Buradasınız
Polis Saldırısına Uğrayan Kâğıt İşçileri: Yoksullarla Değil Yoksullukla Savaşın

4 Ekimde Ümraniye Kadosan’da bulunan kâğıt depolarına valilik emriyle baskın yapıldı. Kâğıt işçileri darp edildi, depoları yakıldı, gözaltına alındı. 5 Ekimde ise 3 işçi tutuklandı. Saldırıların başladığı günden bu yana seslerini duyurmaya, ekmeklerine sahip çıkmaya çalışan kâğıt işçileri öfkeli. Valiliğin kendilerini kriminalize etmesine, belediyelerin ve siyasi partilerin kör sağır dilsiz olmasına tepkili. “Biz yoksuluz, bizimle değil yoksullukla savaşın”, “Biz bu ülkeye başka bir ülkeden ya da gezegenden gelmedik”, “Bizim direnmemiz çocuklarımızın eğitimi ve açlığımızdır” dövizleri taşıyan kâğıt işçileri, Ümraniye Kadosan’da 5 Ekimde bir basın açıklaması yaptılar.

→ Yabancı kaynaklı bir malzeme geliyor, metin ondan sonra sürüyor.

(** * AI-Notebook: the document store, its persistence adapter and the
    chat command extractor

    A shallow embedding of
    - [notepadReducer] (the reducer of the notepad context),
    - [ExcelStorage] (the localStorage-backed persistence adapter), and
    - [processAICommands] (the chat-to-domain-action bridge of AIChat),
    together with the call sites that guard the adapter.

    JavaScript strings are modelled as Rocq strings, one character per
    code unit below 256; dates as their time value in milliseconds. *)

From Stdlib Require Import ZArith Lia Ascii String.
From stdpp Require Import base option list strings gmap pretty.

Local Open Scope string_scope.

(** ** JavaScript strings *)

Module JsString.

Definition code (c : ascii) : nat := nat_of_ascii c.

(** [String.prototype.toLowerCase] on one code unit: A-Z and the
    Latin-1 capitals (all of 0xC0-0xDE but the multiplication sign). *)
Definition lower_char (c : ascii) : ascii :=
  let n := code c in
  if ((65 <=? n) && (n <=? 90))%nat then ascii_of_nat (n + 32)
  else if ((192 <=? n) && (n <=? 222) && negb (n =? 215))%nat
       then ascii_of_nat (n + 32)
  else c.

Fixpoint toLowerCase (s : string) : string :=
  match s with
  | EmptyString => EmptyString
  | String c s' => String (lower_char c) (toLowerCase s')
  end.

(** [hay.includes(needle)] *)
Fixpoint includes (hay needle : string) : bool :=
  String.prefix needle hay ||
  match hay with
  | EmptyString => false
  | String _ hay' => includes hay' needle
  end.

(** White space and line terminators, as [trim] and the class [\s]
    see them (tab, LF, VT, FF, CR, space, no-break space). *)
Definition is_space (c : ascii) : bool :=
  let n := code c in
  (((9 <=? n) && (n <=? 13)) || (n =? 32) || (n =? 160))%nat.

Fixpoint trimStart (s : string) : string :=
  match s with
  | String c s' => if is_space c then trimStart s' else s
  | EmptyString => EmptyString
  end.

Fixpoint trimEnd (s : string) : string :=
  match s with
  | EmptyString => EmptyString
  | String c s' =>
      match trimEnd s' with
      | EmptyString => if is_space c then EmptyString else String c EmptyString
      | t => String c t
      end
  end.

Definition trim (s : string) : string := trimEnd (trimStart s).


(** The truthiness of a string: every string but the empty one. *)
Definition truthy (s : string) : bool :=
  match s with EmptyString => false | _ => true end.

End JsString.

(** ** Completions: a call returns a value or throws *)

Inductive JsError :=
| SyntaxError            (* JSON.parse on malformed text *)
| RangeError             (* toISOString on an invalid date *)
| TypeError              (* a property read on undefined *)
| DOMException (name : string). (* what the storage raises, e.g. QuotaExceededError *)

Inductive completion (A : Type) :=
| Returned (a : A)
| Thrown (e : JsError).
Arguments Returned {A} a.
Arguments Thrown {A} e.

(** State with exceptions; the state reached when an exception is thrown
    is kept, as a mutated object stays mutated. *)
Definition M (S A : Type) : Type := S -> completion A * S.

Definition ret {S A} (a : A) : M S A := fun s => (Returned a, s).
Definition throw {S A} (e : JsError) : M S A := fun s => (Thrown e, s).
Definition bind {S A B} (m : M S A) (k : A -> M S B) : M S B :=
  fun s => match m s with
           | (Returned a, s') => k a s'
           | (Thrown e, s') => (Thrown e, s')
           end.
Definition modify {S} (f : S -> S) : M S unit := fun s => (Returned tt, f s).

(** [try { m } catch (error) { h error }] *)
Definition try_catch {S A} (m : M S A) (h : JsError -> M S A) : M S A :=
  fun s => match m s with
           | (Returned a, s') => (Returned a, s')
           | (Thrown e, s') => h e s'
           end.

(** Running a computation of a component on its part of a larger state. *)
Definition zoom {S T A} (proj : S -> T) (upd : T -> S -> S) (m : M T A) : M S A :=
  fun s => let '(r, t') := m (proj s) in (r, upd t' s).

Declare Scope js_scope.
Delimit Scope js_scope with js.
Notation "x <- m ;; k" := (bind m (fun x => k))
  (at level 100, m at next level, right associativity) : js_scope.
Notation "m ;;; k" := (bind m (fun _ => k))
  (at level 100, right associativity) : js_scope.

(** ** Dates *)

(** A date is its time value, milliseconds since the epoch; [None] is the
    NaN time value of an invalid date. *)
Definition Date : Type := option Z.

(** [a >= b] on dates: false as soon as one side is NaN. *)
Definition Date_ge (a b : Date) : bool :=
  match a, b with
  | Some x, Some y => (y <=? x)%Z
  | _, _ => false
  end.

(** ** The entities (interfaces Document and TodoItem of types/index.ts) *)

Record Document := mkDocument {
  doc_id : string;
  doc_title : string;
  doc_content : string;
  doc_createdAt : Date;
  doc_updatedAt : Date;
  doc_tags : list string
}.

Inductive TodoStatus := pending | in_progress | completed.
Inductive TodoPriority := high | medium | low.

Record TodoItem := mkTodoItem {
  todo_id : string;
  todo_content : string;
  todo_status : TodoStatus;
  todo_priority : TodoPriority;
  todo_createdAt : Date;
  todo_updatedAt : Date
}.

(** ** The notepad context: state, actions and [notepadReducer] *)

Module Notepad.

Record NotepadState := mkState {
  documents : list Document;
  activeDocumentId : option string;
  isPreviewMode : bool;
  searchQuery : string
}.

Inductive NotepadAction :=
| SET_DOCUMENTS (payload : list Document)
| ADD_DOCUMENT (payload : Document)
| UPDATE_DOCUMENT (id content title : string)
| DELETE_DOCUMENT (payload : string)
| SET_ACTIVE_DOCUMENT (payload : option string)
| TOGGLE_PREVIEW_MODE
| SET_SEARCH_QUERY (payload : string).

Definition initialState : NotepadState :=
  {| documents := []; activeDocumentId := None;
     isPreviewMode := false; searchQuery := "" |}.

(** [state.activeDocumentId === action.payload], a [string | null]
    against a string. *)
Definition active_is (a : option string) (id : string) : bool :=
  match a with
  | Some x => String.eqb x id
  | None => false
  end.

(** The reducer; [now] is the time value [new Date()] reads. *)
Definition notepadReducer (now : Z) (state : NotepadState)
    (action : NotepadAction) : NotepadState :=
  match action with
  | SET_DOCUMENTS payload =>
      {| documents := payload;
         activeDocumentId := activeDocumentId state;
         isPreviewMode := isPreviewMode state;
         searchQuery := searchQuery state |}
  | ADD_DOCUMENT payload =>
      {| documents := documents state ++ [payload];
         activeDocumentId := activeDocumentId state;
         isPreviewMode := isPreviewMode state;
         searchQuery := searchQuery state |}
  | UPDATE_DOCUMENT id content title =>
      {| documents :=
           map (fun doc =>
                  if String.eqb (doc_id doc) id
                  then {| doc_id := doc_id doc;
                          doc_title := title;
                          doc_content := content;
                          doc_createdAt := doc_createdAt doc;
                          doc_updatedAt := Some now;
                          doc_tags := doc_tags doc |}
                  else doc)
               (documents state);
         activeDocumentId := activeDocumentId state;
         isPreviewMode := isPreviewMode state;
         searchQuery := searchQuery state |}
  | DELETE_DOCUMENT payload =>
      {| documents :=
           List.filter (fun doc => negb (String.eqb (doc_id doc) payload))
                       (documents state);
         activeDocumentId :=
           if active_is (activeDocumentId state) payload then None
           else activeDocumentId state;
         isPreviewMode := isPreviewMode state;
         searchQuery := searchQuery state |}
  | SET_ACTIVE_DOCUMENT payload =>
      {| documents := documents state;
         activeDocumentId := payload;
         isPreviewMode := isPreviewMode state;
         searchQuery := searchQuery state |}
  | TOGGLE_PREVIEW_MODE =>
      {| documents := documents state;
         activeDocumentId := activeDocumentId state;
         isPreviewMode := negb (isPreviewMode state);
         searchQuery := searchQuery state |}
  | SET_SEARCH_QUERY payload =>
      {| documents := documents state;
         activeDocumentId := activeDocumentId state;
         isPreviewMode := isPreviewMode state;
         searchQuery := payload |}
  end.

End Notepad.

(** ** Arrays *)

Module JsArray.

Fixpoint find_index {A} (p : A -> bool) (l : list A) : option nat :=
  match l with
  | [] => None
  | x :: l' => if p x then Some 0%nat else S <$> find_index p l'
  end.

(** [l.findIndex(p)]: the first index at which [p] holds, or -1. *)
Definition findIndex {A} (p : A -> bool) (l : list A) : Z :=
  match find_index p l with
  | Some i => Z.of_nat i
  | None => (-1)%Z
  end.

(** [l[i] = x] for an index the caller has tested to be non-negative. *)
Definition set_at {A} (i : Z) (x : A) (l : list A) : list A :=
  <[Z.to_nat i := x]> l.

(** [l.push(x)] *)
Definition push {A} (x : A) (l : list A) : list A := l ++ [x].

End JsArray.

(** ** The persistence adapter: class [ExcelStorage] *)

Module ExcelStorage.

(** The plain records of the blob: dates are ISO-8601 strings. *)
Record DocRow := mkDocRow {
  row_id : string;
  row_title : string;
  row_content : string;
  row_tags : list string;
  row_createdAt : string;
  row_updatedAt : string
}.

Record TodoRow := mkTodoRow {
  trow_id : string;
  trow_content : string;
  trow_status : TodoStatus;
  trow_priority : TodoPriority;
  trow_createdAt : string;
  trow_updatedAt : string
}.

Record StoreData := mkData {
  documents : list DocRow;
  todos : list TodoRow
}.

(** What the adapter takes from the browser: the JSON codec at the type
    of the adapter's record set ([JSON_parse] gives [None] where
    [JSON.parse] throws), the two date conversions, and the write of the
    Web Storage, which may throw. *)
Class Platform := {
  JSON_parse : string -> option StoreData;
  JSON_stringify : StoreData -> string;
  toISOString : Z -> string;
  Date_parse : string -> Date;
  setItem : string -> string -> gmap string string ->
            completion (gmap string string)
}.

(** The adapter object with the storage it talks to: [this_data] is the
    field [this.data], [localStorage] the browser's store. *)
Record Env := mkEnv {
  this_data : StoreData;
  localStorage : gmap string string
}.

Definition STORAGE_KEY : string := "notepad_excel_data".

Definition empty_data : StoreData := {| documents := []; todos := [] |}.

(** The adapter as constructed, over a given storage. *)
Definition fresh (ls : gmap string string) : Env :=
  {| this_data := empty_data; localStorage := ls |}.
(** * URL discovery: a shallow embedding of [cuban_URL.py]

    The development follows class [CubanURLDiscovery]: domain
    normalisation ([clean_domain], [load_domains]), the single request
    checker ([check_url], [extract_title]), the host prober
    ([probe_domain]), the dispatcher ([probe_all_domains]) and the
    summary ([generate_summary_report]). *)

From Stdlib Require Import NArith ZArith Lia Bool Ascii String.
From stdpp Require Import gmap list strings sorting.

Local Open Scope Z_scope.

(** ** Python [str] values

    A Python string is a sequence of Unicode code points, so it is
    modelled as a list of code points and not as a byte string: the
    methods used by the program ([lower], [strip]) are defined on code
    points, and [lower] is not length preserving on all of them. *)

Module PyStr.

Abbreviation char := N (only parsing).
Abbreviation str := (list N) (only parsing).

(** String literals of the source are written [py "..."]. *)
Definition py (s : string) : str :=
  map Ascii.N_of_ascii (String.list_ascii_of_string s).

Definition ch (a : Ascii.ascii) : char := Ascii.N_of_ascii a.
Arguments ch a%_char.

(** [len(s)] *)
Definition len (s : str) : Z := Z.of_nat (length s).

(** [s.startswith(prefix)] *)
Fixpoint startswith (prefix s : str) : bool :=
  match prefix, s with
  | [], _ => true
  | _ :: _, [] => false
  | p :: prefix', c :: s' => (p =? c)%N && startswith prefix' s'
  end.

(** [c in s] for a one-character string [c]. *)
Definition contains (c : char) (s : str) : bool :=
  existsb (N.eqb c) s.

Basın açıklamasında konuşan kâğıt işçisi Mahmut Aytar, valiliğin önceki baskınları haklı göstermek için kendilerini çevre ve halk sağlığını tehlikeye sokmak, kayıt dışı ve sağlıksız koşullarda istihdama yol açmak, kamu zararı ve haksız kazanç elde etmek, güvenlik sorunu yaratmak, kayıt dışı göçmen çalıştırmakla suçladığını söyledi. Daha düne kadar “gönüllü çevreciler” denilerek kendilerine teşekkür edildiğini hatırlatan Aytar, bugün ise ağır ithamlara maruz kaldıklarını belirtti. 4 Ekimdeki baskından sonra valiliğin dil değiştirerek “mevzuata uygunluk sağlamak” dışında bir gerekçe göstermediğini belirten Aytar, şunları söyledi: “Bahsettiğiniz mevzuat çıktığı 2004 yılından bu güne kadar bizim sayabildiğimiz kadarıyla 17 kere değişikliğe uğradı. Daha mevzuatı çıkaranlar ne istediğini bilmiyor. Siz hangi mevzuata uygunluktan bahsediyorsunuz? Yarın mevzuat bir kere daha değişirse bugün yaptığınız zulümden dolayı acı çektirdiğiniz yüzbinlerce insana ‘pardon’ mu diyeceksiniz? Bizim yaşadığımız maddi ve manevi kaybın karşılığı bir özürden mi ibaret olacak?”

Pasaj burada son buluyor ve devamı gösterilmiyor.